--- EXERCISE DESCRIPTION ---
Among the lines below, restate word for word only those from the line with "- tx_inv E. by rewrite x18_of_up by lia." through the line with "intros Hp. destruct", with both end lines kept.
-- WORKING DATA follows --
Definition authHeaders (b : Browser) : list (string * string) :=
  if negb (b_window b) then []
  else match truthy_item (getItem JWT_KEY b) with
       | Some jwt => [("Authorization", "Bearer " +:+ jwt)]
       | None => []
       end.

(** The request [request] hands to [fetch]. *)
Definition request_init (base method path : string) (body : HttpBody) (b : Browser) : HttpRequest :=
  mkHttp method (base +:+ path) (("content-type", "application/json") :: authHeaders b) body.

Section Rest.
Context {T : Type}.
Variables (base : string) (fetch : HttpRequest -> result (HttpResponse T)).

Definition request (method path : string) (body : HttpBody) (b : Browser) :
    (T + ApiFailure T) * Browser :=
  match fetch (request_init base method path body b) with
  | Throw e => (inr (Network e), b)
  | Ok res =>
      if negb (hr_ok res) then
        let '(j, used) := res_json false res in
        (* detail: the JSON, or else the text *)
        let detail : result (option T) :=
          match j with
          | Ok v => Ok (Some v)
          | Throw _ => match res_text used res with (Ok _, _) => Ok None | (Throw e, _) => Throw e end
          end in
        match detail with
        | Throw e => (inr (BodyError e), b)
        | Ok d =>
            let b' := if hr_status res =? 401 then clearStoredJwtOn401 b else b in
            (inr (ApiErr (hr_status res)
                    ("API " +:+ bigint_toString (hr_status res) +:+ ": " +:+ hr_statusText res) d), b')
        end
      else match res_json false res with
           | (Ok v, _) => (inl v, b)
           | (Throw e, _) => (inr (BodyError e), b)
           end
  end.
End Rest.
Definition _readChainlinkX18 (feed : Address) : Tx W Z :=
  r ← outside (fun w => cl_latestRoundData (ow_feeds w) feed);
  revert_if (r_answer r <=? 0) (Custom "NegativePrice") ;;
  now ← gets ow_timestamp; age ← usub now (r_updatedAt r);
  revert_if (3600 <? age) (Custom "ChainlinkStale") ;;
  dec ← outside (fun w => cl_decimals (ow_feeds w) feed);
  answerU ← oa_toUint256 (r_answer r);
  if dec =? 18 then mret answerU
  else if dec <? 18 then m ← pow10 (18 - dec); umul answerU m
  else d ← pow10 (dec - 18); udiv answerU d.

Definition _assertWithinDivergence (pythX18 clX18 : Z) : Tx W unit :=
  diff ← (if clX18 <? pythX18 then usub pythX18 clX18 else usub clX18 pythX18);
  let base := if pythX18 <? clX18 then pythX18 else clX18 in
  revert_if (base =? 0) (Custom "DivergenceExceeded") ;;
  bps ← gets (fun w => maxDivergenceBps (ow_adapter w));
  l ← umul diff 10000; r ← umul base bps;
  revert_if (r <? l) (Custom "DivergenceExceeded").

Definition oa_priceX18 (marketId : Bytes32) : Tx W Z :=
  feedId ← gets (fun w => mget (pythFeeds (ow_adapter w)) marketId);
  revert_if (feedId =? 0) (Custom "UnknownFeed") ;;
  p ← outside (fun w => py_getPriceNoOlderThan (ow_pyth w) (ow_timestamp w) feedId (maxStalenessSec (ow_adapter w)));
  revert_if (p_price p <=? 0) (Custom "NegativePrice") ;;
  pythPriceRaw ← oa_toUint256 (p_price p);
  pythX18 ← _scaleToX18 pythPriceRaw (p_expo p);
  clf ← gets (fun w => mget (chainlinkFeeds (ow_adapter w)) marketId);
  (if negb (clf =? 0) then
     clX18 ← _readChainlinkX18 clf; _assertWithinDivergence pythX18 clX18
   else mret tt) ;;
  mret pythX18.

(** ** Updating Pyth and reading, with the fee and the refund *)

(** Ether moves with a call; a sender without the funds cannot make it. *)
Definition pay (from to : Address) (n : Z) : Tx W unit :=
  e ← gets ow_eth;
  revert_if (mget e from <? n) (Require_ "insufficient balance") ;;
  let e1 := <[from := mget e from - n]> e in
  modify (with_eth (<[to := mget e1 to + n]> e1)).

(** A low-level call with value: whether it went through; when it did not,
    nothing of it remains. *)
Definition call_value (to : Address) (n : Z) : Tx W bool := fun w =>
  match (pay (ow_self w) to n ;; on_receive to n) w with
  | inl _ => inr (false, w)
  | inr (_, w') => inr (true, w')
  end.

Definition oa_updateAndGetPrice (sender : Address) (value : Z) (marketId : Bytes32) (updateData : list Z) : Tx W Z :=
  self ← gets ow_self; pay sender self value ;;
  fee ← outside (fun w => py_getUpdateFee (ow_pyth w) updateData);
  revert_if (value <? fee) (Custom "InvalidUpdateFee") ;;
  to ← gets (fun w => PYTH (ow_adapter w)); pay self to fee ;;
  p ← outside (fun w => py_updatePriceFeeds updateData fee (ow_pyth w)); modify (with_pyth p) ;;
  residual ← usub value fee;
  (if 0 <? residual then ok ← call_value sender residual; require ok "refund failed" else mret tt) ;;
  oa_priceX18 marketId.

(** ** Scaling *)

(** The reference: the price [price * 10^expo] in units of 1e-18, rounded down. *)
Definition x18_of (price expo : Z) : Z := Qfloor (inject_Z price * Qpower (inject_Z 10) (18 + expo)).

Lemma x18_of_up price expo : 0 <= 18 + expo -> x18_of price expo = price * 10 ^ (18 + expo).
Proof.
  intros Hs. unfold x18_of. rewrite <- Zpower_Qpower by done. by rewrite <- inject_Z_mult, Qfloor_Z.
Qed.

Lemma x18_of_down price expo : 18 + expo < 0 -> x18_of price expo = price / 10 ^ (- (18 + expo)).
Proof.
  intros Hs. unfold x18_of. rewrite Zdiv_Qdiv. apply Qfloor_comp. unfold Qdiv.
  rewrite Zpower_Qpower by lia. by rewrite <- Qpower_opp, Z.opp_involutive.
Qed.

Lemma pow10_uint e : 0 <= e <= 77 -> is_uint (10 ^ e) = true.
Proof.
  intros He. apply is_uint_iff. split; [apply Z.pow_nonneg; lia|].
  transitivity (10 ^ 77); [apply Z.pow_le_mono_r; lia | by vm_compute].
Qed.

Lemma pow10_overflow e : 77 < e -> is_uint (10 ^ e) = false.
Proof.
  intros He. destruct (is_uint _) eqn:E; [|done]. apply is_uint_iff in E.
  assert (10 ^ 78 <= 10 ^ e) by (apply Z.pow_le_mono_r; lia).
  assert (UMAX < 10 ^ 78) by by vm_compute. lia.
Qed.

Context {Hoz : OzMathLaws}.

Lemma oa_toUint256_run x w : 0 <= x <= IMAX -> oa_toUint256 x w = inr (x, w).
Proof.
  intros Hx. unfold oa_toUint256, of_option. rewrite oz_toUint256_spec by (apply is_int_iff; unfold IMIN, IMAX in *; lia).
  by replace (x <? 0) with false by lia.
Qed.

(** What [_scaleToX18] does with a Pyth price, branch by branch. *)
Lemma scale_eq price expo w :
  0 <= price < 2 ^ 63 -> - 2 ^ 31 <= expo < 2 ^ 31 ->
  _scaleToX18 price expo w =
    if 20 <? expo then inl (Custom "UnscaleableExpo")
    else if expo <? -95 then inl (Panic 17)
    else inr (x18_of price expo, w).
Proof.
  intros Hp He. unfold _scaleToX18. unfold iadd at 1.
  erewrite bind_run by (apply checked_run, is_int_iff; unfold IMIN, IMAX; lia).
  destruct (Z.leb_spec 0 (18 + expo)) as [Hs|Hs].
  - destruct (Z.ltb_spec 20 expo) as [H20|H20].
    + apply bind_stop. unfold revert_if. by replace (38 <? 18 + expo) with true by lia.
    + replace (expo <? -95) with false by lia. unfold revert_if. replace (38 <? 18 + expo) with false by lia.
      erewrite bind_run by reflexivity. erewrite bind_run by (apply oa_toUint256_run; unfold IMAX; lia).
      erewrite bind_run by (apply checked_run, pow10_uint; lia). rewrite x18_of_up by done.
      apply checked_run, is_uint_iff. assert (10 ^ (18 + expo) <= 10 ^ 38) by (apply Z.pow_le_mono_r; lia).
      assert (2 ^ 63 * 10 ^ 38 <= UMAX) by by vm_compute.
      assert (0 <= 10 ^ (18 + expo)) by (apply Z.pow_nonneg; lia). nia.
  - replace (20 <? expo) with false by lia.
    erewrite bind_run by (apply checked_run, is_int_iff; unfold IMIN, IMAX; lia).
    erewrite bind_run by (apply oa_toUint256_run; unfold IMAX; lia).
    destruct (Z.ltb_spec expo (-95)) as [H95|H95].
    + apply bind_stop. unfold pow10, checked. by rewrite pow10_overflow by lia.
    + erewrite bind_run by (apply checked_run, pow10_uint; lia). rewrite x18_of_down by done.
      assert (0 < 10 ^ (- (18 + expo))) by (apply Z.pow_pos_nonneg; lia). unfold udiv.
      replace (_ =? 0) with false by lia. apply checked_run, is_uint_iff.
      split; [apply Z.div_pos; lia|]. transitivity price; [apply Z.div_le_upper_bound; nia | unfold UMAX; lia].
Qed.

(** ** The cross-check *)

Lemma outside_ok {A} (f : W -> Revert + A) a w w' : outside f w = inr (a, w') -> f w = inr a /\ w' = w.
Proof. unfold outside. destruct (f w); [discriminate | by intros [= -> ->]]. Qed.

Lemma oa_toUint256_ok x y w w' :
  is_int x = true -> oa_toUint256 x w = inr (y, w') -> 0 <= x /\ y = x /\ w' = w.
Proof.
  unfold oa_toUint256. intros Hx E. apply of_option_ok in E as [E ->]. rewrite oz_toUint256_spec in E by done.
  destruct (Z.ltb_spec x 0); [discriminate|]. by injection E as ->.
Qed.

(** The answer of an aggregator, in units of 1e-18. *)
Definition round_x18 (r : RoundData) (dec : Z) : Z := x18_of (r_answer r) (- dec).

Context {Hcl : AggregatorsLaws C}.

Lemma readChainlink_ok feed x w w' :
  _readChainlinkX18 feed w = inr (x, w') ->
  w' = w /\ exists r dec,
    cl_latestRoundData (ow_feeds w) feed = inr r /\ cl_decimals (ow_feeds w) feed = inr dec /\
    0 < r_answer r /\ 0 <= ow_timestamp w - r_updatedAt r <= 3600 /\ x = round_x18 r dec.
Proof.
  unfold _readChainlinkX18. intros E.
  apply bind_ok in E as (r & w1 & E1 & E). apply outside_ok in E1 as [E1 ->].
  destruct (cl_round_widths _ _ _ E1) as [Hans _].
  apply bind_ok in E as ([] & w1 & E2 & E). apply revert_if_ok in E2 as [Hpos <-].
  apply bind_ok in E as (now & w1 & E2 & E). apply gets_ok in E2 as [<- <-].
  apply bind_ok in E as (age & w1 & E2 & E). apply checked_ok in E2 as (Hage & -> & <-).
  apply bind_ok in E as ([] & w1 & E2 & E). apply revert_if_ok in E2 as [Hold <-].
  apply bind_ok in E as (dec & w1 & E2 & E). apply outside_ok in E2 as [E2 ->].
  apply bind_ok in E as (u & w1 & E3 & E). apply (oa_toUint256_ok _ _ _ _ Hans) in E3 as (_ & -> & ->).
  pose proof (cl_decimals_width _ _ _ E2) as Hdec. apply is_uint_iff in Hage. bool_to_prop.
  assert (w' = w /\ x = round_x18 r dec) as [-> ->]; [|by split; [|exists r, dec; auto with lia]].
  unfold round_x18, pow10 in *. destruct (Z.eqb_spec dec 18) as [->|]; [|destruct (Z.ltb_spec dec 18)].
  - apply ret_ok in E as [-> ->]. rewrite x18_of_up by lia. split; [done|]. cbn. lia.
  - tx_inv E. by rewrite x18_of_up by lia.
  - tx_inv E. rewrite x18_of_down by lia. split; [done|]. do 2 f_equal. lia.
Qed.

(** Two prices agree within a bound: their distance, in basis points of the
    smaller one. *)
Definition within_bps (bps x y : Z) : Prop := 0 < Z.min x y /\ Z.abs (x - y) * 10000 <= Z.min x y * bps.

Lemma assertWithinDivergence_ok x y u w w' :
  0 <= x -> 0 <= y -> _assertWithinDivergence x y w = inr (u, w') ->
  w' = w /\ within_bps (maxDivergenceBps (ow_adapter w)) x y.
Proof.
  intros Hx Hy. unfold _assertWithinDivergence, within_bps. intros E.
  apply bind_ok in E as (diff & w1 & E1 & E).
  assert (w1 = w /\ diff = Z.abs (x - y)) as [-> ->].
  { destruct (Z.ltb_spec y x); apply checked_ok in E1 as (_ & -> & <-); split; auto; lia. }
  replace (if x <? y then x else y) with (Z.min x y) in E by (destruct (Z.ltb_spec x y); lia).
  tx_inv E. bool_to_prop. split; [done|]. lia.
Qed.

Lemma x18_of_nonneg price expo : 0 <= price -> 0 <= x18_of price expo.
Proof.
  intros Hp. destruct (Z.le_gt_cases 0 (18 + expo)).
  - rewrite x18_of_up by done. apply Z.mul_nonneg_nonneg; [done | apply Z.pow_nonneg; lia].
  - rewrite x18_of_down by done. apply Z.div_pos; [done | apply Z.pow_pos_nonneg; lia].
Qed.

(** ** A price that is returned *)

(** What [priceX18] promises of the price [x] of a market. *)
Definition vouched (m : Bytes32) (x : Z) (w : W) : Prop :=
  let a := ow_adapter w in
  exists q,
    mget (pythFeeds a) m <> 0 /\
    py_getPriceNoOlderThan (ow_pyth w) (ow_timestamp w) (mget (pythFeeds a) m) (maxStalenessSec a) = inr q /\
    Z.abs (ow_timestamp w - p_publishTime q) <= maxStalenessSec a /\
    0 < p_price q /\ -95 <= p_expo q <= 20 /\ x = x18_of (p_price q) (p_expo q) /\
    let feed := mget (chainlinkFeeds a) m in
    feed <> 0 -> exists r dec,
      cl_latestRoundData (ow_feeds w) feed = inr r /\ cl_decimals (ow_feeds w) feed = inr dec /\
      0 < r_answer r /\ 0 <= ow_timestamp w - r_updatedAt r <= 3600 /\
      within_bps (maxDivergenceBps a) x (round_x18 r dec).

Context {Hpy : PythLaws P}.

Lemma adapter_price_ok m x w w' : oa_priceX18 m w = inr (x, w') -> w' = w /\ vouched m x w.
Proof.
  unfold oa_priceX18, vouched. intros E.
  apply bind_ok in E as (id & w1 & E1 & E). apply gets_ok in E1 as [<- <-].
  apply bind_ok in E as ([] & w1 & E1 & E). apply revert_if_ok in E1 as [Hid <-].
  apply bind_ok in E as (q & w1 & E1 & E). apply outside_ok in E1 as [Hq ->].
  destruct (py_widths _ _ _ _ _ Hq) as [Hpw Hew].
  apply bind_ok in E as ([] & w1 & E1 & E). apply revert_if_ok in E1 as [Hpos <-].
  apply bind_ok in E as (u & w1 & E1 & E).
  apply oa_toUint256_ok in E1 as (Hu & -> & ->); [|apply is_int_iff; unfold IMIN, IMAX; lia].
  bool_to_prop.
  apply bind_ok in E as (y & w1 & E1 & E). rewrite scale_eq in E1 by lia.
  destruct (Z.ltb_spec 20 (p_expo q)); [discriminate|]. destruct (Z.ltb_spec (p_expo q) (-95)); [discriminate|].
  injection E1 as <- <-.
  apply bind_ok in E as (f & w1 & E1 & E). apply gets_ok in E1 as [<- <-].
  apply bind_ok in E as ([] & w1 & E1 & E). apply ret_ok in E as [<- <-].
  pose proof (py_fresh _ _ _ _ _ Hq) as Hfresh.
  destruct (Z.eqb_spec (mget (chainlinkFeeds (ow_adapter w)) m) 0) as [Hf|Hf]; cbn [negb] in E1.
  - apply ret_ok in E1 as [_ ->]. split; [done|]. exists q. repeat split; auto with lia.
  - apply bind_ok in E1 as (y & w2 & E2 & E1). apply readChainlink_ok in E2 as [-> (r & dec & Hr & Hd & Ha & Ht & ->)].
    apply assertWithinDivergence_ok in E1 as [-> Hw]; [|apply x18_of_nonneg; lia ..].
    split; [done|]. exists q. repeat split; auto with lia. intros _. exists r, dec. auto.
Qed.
-- WORKING DATA concluded --
--- ANSWER TO THIS PROBLEM ---
  - tx_inv E. by rewrite x18_of_up by lia.
  - tx_inv E. rewrite x18_of_down by lia. split; [done|]. do 2 f_equal. lia.
Qed.

(** Two prices agree within a bound: their distance, in basis points of the
    smaller one. *)
Definition within_bps (bps x y : Z) : Prop := 0 < Z.min x y /\ Z.abs (x - y) * 10000 <= Z.min x y * bps.

Lemma assertWithinDivergence_ok x y u w w' :
  0 <= x -> 0 <= y -> _assertWithinDivergence x y w = inr (u, w') ->
  w' = w /\ within_bps (maxDivergenceBps (ow_adapter w)) x y.
Proof.
  intros Hx Hy. unfold _assertWithinDivergence, within_bps. intros E.
  apply bind_ok in E as (diff & w1 & E1 & E).
  assert (w1 = w /\ diff = Z.abs (x - y)) as [-> ->].
  { destruct (Z.ltb_spec y x); apply checked_ok in E1 as (_ & -> & <-); split; auto; lia. }
  replace (if x <? y then x else y) with (Z.min x y) in E by (destruct (Z.ltb_spec x y); lia).
  tx_inv E. bool_to_prop. split; [done|]. lia.
Qed.

Lemma x18_of_nonneg price expo : 0 <= price -> 0 <= x18_of price expo.
Proof.
  intros Hp. destruct (Z.le_gt_cases 0 (18 + expo)).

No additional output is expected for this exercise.